“Le Chanteur” de Rémi Lange, comédie musicale fauchée mais bouleversante

Thomas Polly présentera le dernier film de Rémi Lange, Le Chanteur, dont il tient le rôle principal, lors d’une séance spéciale organisée par le festival Vues d’en face.

le chanteur remi lange thomas polly festival ecrans mixtes«Je ne saurais pas quoi faire d’autre que des films». Il y a longtemps, Rémi Lange m’a dit ça lors d’une interview. Les années ont passé. Lassé des embûches et du manque de moyens, fatigué de rester à la marge de la marge du système et de n’être pas reconnu à sa juste valeur, Rémi Lange a pris du champ. Et puis, le cinéma l’a rattrapé. Lui qui a si formidablement usé de sa propre vie comme matériau de son œuvre (Omelette, il y a vingt ans !), il n’a pas résisté dans Le Chanteur au désir de saisir la vie d’un autre (Thomas Polly, interprète et inspiration de cette histoire) pour la recomposer à sa manière – c’est-à-dire cruellement intime, fastueusement impudique, terriblement et implacablement ancrée dans un réel gorgé de trognes, de sordide et de merveilleux.
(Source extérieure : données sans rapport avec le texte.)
#[export] Instance longest_suffix_proper :
  Proper (pointwise_relation _ iff ==> eq ==> eq ==> iff) (@longest_suffix A).
Proof.
  intros P Q HPQ t ? <- s ? <-. unfold longest_suffix. rewrite (HPQ s).
  split; intros (? & ? & Hm); split_and!; try done; intros s' ??; apply Hm; try done; by apply HPQ.
Qed.

Lemma suffix_tail_cases w x l :
  w `suffix_of` x :: l → w = x :: l ∨ w `suffix_of` l.
Proof.
  intros [p Hp]. destruct p as [|y p]; simpl in Hp.
  - left. done.
  - right. injection Hp as _ ->. by exists p.
Qed.
End lists.

#[export] Hint Resolve suffix_nil suffix_snoc suffix_cons_r prefix_nil longest_suffix_refl : aitra.

(** A filter nothing, or everything, passes. *)
Lemma filter_all_out {A} (P : A → Prop) `{∀ x, Decision (P x)} (l : list A) : (∀ x, x ∈ l → ¬ P x) → filter P l = [].
Proof. induction l; intros Hl; [done|]. rewrite filter_cons_False by (apply Hl; left). apply IHl. set_solver. Qed.
Lemma filter_all_in {A} (P : A → Prop) `{∀ x, Decision (P x)} (l : list A) : (∀ x, x ∈ l → P x) → filter P l = l.
Proof. induction l; intros Hl; [done|]. rewrite filter_cons_True by (apply Hl; left). f_equal. apply IHl. set_solver. Qed.

(** Rows of a table have keys of their own. *)
Lemma filter_swap {A} (P Q : A → Prop) `{!∀ x, Decision (P x), !∀ x, Decision (Q x)} (l : list A) : filter P (filter Q l) = filter Q (filter P l).
Proof. rewrite !list_filter_filter. apply list_filter_iff. intros x. by rewrite (comm (∧)). Qed.
Lemma Forall_filtered {A} (P Q : A → Prop) `{!∀ x, Decision (Q x)} (l : list A) : Forall P l → Forall P (filter Q l).
Proof. rewrite !Forall_forall. intros HP x (_ & Hx)%list_elem_of_filter. auto. Qed.
Lemma keyed_eq {A B} (f : A → B) (l : list A) x y : NoDup (f <$> l) → x ∈ l → y ∈ l → f x = f y → x = y.
Proof.
  intros Hnd [i Hi]%list_elem_of_lookup_1 [j Hj]%list_elem_of_lookup_1 Heq. assert (i = j) as <-; [|congruence].
  eapply (NoDup_lookup _ _ _ (f x) Hnd); rewrite list_lookup_fmap; [by rewrite Hi|by rewrite Hj, Heq].
Qed.

(** One step of the option monad, without unfolding anything else. *)
Lemma bind_some {A B} (x : A) (f : A → option B) : (Some x ≫= f) = f x.
Proof. done. Qed.
Lemma insert_words_spec dict : ∀ m ws,
  build_inv m ws → extent m + sum_list (length <$> dict) ≤ length (trie m) →
  ∃ m', insert_words m (length ws) dict = Some m' ∧ build_inv m' (ws ++ dict) ∧
    length (trie m') = length (trie m) ∧ counter m' = counter m.
Proof.
  induction dict as [|w dict IH]; intros m ws Inv Hlen; simpl in *.
  - exists m. by rewrite (right_id_L [] (++)).
  - change (list_fmap _ _ _ _) with (length <$> dict) in Hlen.
    rewrite (bi_root _ _ Inv). simpl.
    destruct (insert_bytes_spec ws w m 0 [] Inv) as (p & m1 & -> & Inv1 & Hp & Hbp & He & Hl & Hk);
      [apply (bi_arena _ _ Inv)|apply (bi_arena _ _ Inv)|lia|].
    simpl. destruct (IH _ _ (set_output_inv m1 ws w p Inv1 Hp Hbp)) as (m' & Hm & Inv' & Hl' & Hk').
    { simpl. rewrite length_store. lia. }
    exists m'. rewrite length_app in Hm. simpl in Hm. rewrite Nat.add_comm in Hm. simpl in Hm.
    split_and!; [done|by rewrite <-(assoc_L (++)) in Inv'| |].
    + rewrite Hl'. simpl. by rewrite length_store.
    + by rewrite Hk'.
Qed.

Lemma deref_replicate k i : deref (replicate k zero_node) i = zero_node.
Proof.
  unfold deref. destruct (replicate k zero_node !! i) as [x|] eqn:Hx; [|done].
  by apply lookup_replicate in Hx as [-> _].
Qed.

(** The root alone: the state after the first [m.getFreeNode()]. *)
Lemma getFreeNode_first m k : extent m = 0 →
  ∃ m1, getFreeNode (with_trie m (replicate (S k) zero_node)) = Some (0, m1) ∧
    build_inv m1 [] ∧ extent m1 = 1 ∧ length (trie m1) = S k ∧ counter m1 = counter m.
Proof.
  intros He. unfold getFreeNode. simpl. rewrite He. simpl.
  eexists. split; [done|].
  set (t := set_root zero_node :: replicate k zero_node).
  assert (Hlen : length t = S k) by (subst t; simpl; by rewrite length_replicate).
  assert (Hj : ∀ j, 0 < j → deref t j = zero_node).
  { intros [|j] Hj; [lia|]. exact (deref_replicate k j). }
  assert (H0 : ∀ i, i < 1 → deref t i = set_root zero_node).
  { intros i Hi. by assert (i = 0) as -> by lia. }
  split_and!; [|done|done|done].
  split; cbn [trie extent root].
  - split.
    + lia.
    + done.
    + intros i Hi. rewrite H0 by done. symmetry. by apply bool_decide_eq_true; lia.
    + intros i c j Hi. by rewrite H0.
    + lia.
    + lia.
  - done.
  - intros i Hi. apply Hj. lia.
  - lia.
  - lia.
  - intros w Hw. by apply not_elem_of_nil in Hw.
  - intros i Hi. rewrite H0 by done. symmetry. by apply bool_decide_eq_false, not_elem_of_nil.
  - intros i Hi. by rewrite H0.
  - intros i Hi. by rewrite H0.
Qed.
À la fois bouleversant et exaspérant

Alors, dix ans après avoir posé sa caméra, Rémi Lange est reparti au combat, courageusement (voilà bien un mot qui s’applique à son travail, à sa détermination sans faille). Courageusement, parce que rien ne s’est arrangé de ce qui l’avait fait céder : les sous manquent toujours, les accompagnements professionnels aussi (où sont les producteurs ? les exploitants ? tous ceux qui aident les films à exister ?)… Il ne reste que lui, que sa petite bande, que son énergie pour faire vivre ce nouveau film, Le Chanteur, bouleversant et exaspérant, impossible et miraculeux, cette version fauchée et travestie d’Une étoile est née, avec un jeune homme qui, au lendemain de la mort de sa mère, enfile sa perruque, quitte sa famille et va tenter sa (mal)chance de chanteur à Paris…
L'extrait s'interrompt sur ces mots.